AISNSW recently presented a webinar on the topic of a school that had been defrauded due to a trojan on their server which amended the payee details within an online banking batch. The school lost $15,000 and this was the second time this had happened – they weren’t even aware of the initial incursion. This type of fraud could happen to any school and as even the smallest school is a multi-million dollar enterprise nowadays, they are seen as easy targets and worth a fraudster’s efforts. We considered this so important that we needed to bring this to the attention of all schools across Australia urgently.
 
We invited subject matter experts from Malwarebytes to analyse how the incident occurred, and to provide strategies on how you can protect your school’s systems. We invited Mimecast who provide email filtering to advise how that product limits or eliminates the emails which have these fraudulent payloads attached. We invited AON’s cyber expert to explain cyber insurance cover as well as how AON’s resources could assist both before and after a cyber event.
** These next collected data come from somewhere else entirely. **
Lemma handleRemoteData_spec data now st :
  match handleRemoteData data now st with
  | (st', Normal _) =>
      ∃ id key u',
        get data "id" = Normal id ∧ ToPropertyKey id = Normal key
        ∧ written data now (default empty_user (users st !! key)) u'
        ∧ users st' = <[key := u']> (users st) ∧ console st' = console st
  | (st', Throw _) => users st' = users st ∧ console st' = console st
  end.
Proof.
  unfold handleRemoteData, mbind, JS_bind, eval, read, modify.
  destruct (get data "id") as [id|] eqn:Hid; [|done].
  destruct (ToPropertyKey id) as [key|] eqn:Hkey; [|done].
  destruct (get data "type") as [type|]; [|done].
  destruct (strict_eq_string type "move").
  { destruct (get data "x") as [x|] eqn:Hx; [|done].
    destruct (get data "y") as [y|] eqn:Hy; [|done].
    destruct (get data "color") as [color|] eqn:Hc; [|done].
    simpl. exists id, key, (User x y color (Some now)).
    split_and!; try done. right. eauto 10. }
  destruct (strict_eq_string type "draw").
  { destruct (get data "x") as [x|] eqn:Hx; [|done].
    destruct (get data "y") as [y|] eqn:Hy; [|done].
    destruct (get data "color") as [color|] eqn:Hc; [|done].
    destruct (is_defined (user_x (default empty_user (users st !! key)))).
    - pose proof (drawStroke_keeps_users
        (VObj [("x", user_x (default empty_user (users st !! key)));
               ("y", user_y (default empty_user (users st !! key)))])
        (VObj [("x", x); ("y", y)]) color st) as Hu.
      pose proof (drawStroke_keeps_console
        (VObj [("x", user_x (default empty_user (users st !! key)));
               ("y", user_y (default empty_user (users st !! key)))])
        (VObj [("x", x); ("y", y)]) color st) as Hl.
      destruct (drawStroke _ _ _ st) as [st1 [[]|e]]; simpl in *; [|done].
      exists id, key, (User x y color (Some now)).
      rewrite Hu, Hl. split_and!; try done. right. eauto 10.
    - simpl. exists id, key, (User x y color (Some now)).
      split_and!; try done. right. eauto 10. }
  simpl. exists id, key, (default empty_user (users st !! key)).
  split_and!; try done. by left.
Qed.

(** The handler never lets an exception out. *)
Lemma onMessageArrived_normal message now st :
  (onMessageArrived message now st).2 = Normal tt.
Proof.
  unfold onMessageArrived, try_catch.
  match goal with |- context [match ?b st with _ => _ end] => destruct (b st) as [st' [[]|e]] end;
    reflexivity.
Qed.
(** The loop of [formatListAsMarkdown] over its [strings.Builder]. *)
Fixpoint writeEach (builder : string) (list : list string) : string :=
  match list with
  | [] => builder
  | value :: rest => writeEach (builder ++ ("- " ++ value ++ LF)) rest
  end.

Definition formatListAsMarkdown (list : list string) : string :=
  writeEach "" list.

(** [pr] is passed by pointer and updated in place; the embedding returns
    the updated content. *)
Definition addErrorToPullRequest (pr : PullRequestContent) (id : string)
  (err : option error) (action : string) : Prog PullRequestContent :=
  call (slog Warn ("Error while " ++ action ++ " " ++ id ++ ": " ++ fmt_s err) []);;
  Ret {| Successes := Successes pr;
         Errors := app (Errors pr) ["Error while " ++ action ++ " " ++ id] |}.

Definition addSuccessToPullRequest (pr : PullRequestContent) (text : string)
  : PullRequestContent :=
  {| Successes := app (Successes pr) [text]; Errors := Errors pr |}.

Definition createPullRequest (ctx : CommandContext) (content : PullRequestContent)
  (titlePrefix descriptionSuffix branchType : string)
  : Prog (option PullRequestMetadata * option error) :=
  let anySuccesses := (0 <? List.length (Successes content))%nat in
  let anyErrors := (0 <? List.length (Errors content))%nat in
  if negb anySuccesses && negb anyErrors then
    call (slog Info "No PR to create, and no errors." []);;
    Ret (None, None)
  else if negb anySuccesses && anyErrors then
    call (slog ErrorLevel
      "No PR to create, but errors were logged (and restated below). Aborting." []);;
    forEach (Errors content) (fun line => call (slog ErrorLevel line []));;
    Ret (None, Some (errors_New "errors encountered but no PR to create"))
  else
    let description :=
      if anySuccesses && negb anyErrors then
        formatListAsMarkdown (Successes content)
      else
        let errorsText := formatListAsMarkdown (Errors content) in
        let releasesText := formatListAsMarkdown (Successes content) in
        "Errors:" ++ LF ++ "==================" ++ LF ++ errorsText ++ LF ++ LF
          ++ "Changes Included:" ++ LF ++ "==================" ++ LF ++ releasesText in
    let description :=
      if negb (descriptionSuffix =? "")%string
      then description ++ LF ++ descriptionSuffix
      else description in
    let title := titlePrefix ++ ": " ++ formatTimestamp (ctx_startTime ctx) in
    if negb flagPush then
      call (slog Info
        ("Push not specified; would have created PR with the following title and description:"
           ++ LF ++ title ++ LF ++ LF ++ description) []);;
      Ret (None, None)
    else
      '(gitHubRepo, err) <- call (gitrepo_GetGitHubRepoFromRemote (ctx_languageRepo ctx));;
      match err with
      | Some e => Ret (None, Some e)
      | None =>
          let branch :=
            "librarian-" ++ branchType ++ "-" ++ formatTimestamp (ctx_startTime ctx) in
          token <- call githubrepo_GetAccessToken;;
          err <- call (gitrepo_PushBranch (ctx_languageRepo ctx) branch token);;
          match err with
          | Some e =>
              call (slog Info ("Received error pushing branch: '" ++ Error e ++ "'") []);;
              Ret (None, Some e)
          | None =>
              call (githubrepo_CreatePullRequest (ctx_ctx ctx) gitHubRepo branch title
                      description)
          end
      end.

(** ** The generate command *)

Definition runGenerateCommand (state : commandState) (outputDir : string)
  : Prog (string * option error) :=
  '(apiRoot, err) <- call (filepath_Abs flagAPIRoot);;
  match err with
  | Some e => Ret ("", Some e)
  | None =>
      match languageRepo state with
      | Some repo =>
          let libraryID := findLibraryIDByApiPath (pipelineState state) flagAPIPath in
          if (libraryID =? "")%string then
            Ret ("", Some (errors_New
              "bug in Librarian: Library not found during generation, despite being found in earlier steps"))
          else
            let generatorInput := filepath_Join [Dir repo; "generator-input"] in
            call (slog Info ("Performing refined generation for library " ++ libraryID) []);;
            err <- call (container_GenerateLibrary (containerConfig state) apiRoot
                           outputDir generatorInput libraryID);;
            Ret (libraryID, err)
      | None =>
          call (slog Info
            ("No matching library found (or no repo specified); performing raw generation for "
               ++ flagAPIPath) []);;
          err <- call (container_GenerateRaw (containerConfig state) apiRoot outputDir
                         flagAPIPath);;
          Ret ("", err)
      end
  end.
EFTSure provided a summary of how their product overlays your school’s online banking platform and can provide a last line of defence as it seeks to externally confirm the bank account details of your payees, before you press the PAY button. Lastly, we invited NAB’s cyber team to present. NAB are keen to ensure their clients do not lose money and also have a wealth of resources to assist schools. Our thanks go out to all of those presenters who provided such informative advice.
 
This was not so much a tech webinar as a business problem webinar as we sought to explain that the problem spans the finance and IT realms. Business managers are the ultimate custodians of the school’s financial assets and the responsibly to ensure finance systems are secure and protected against cyber-attacks is getting more challenging every year as cyber-attacks become more frequent and more sophisticated. However, it can’t be done in isolation. Finance leaders must be proactive and must include the school’s IT staff to advise and assist in system defence. This is now more important than ever.
 
This webinar took place on Friday 19th June at 10 – 11am and was facilitated by David Buley (CFO) and Maurice Cummins (CTO), AISNSW.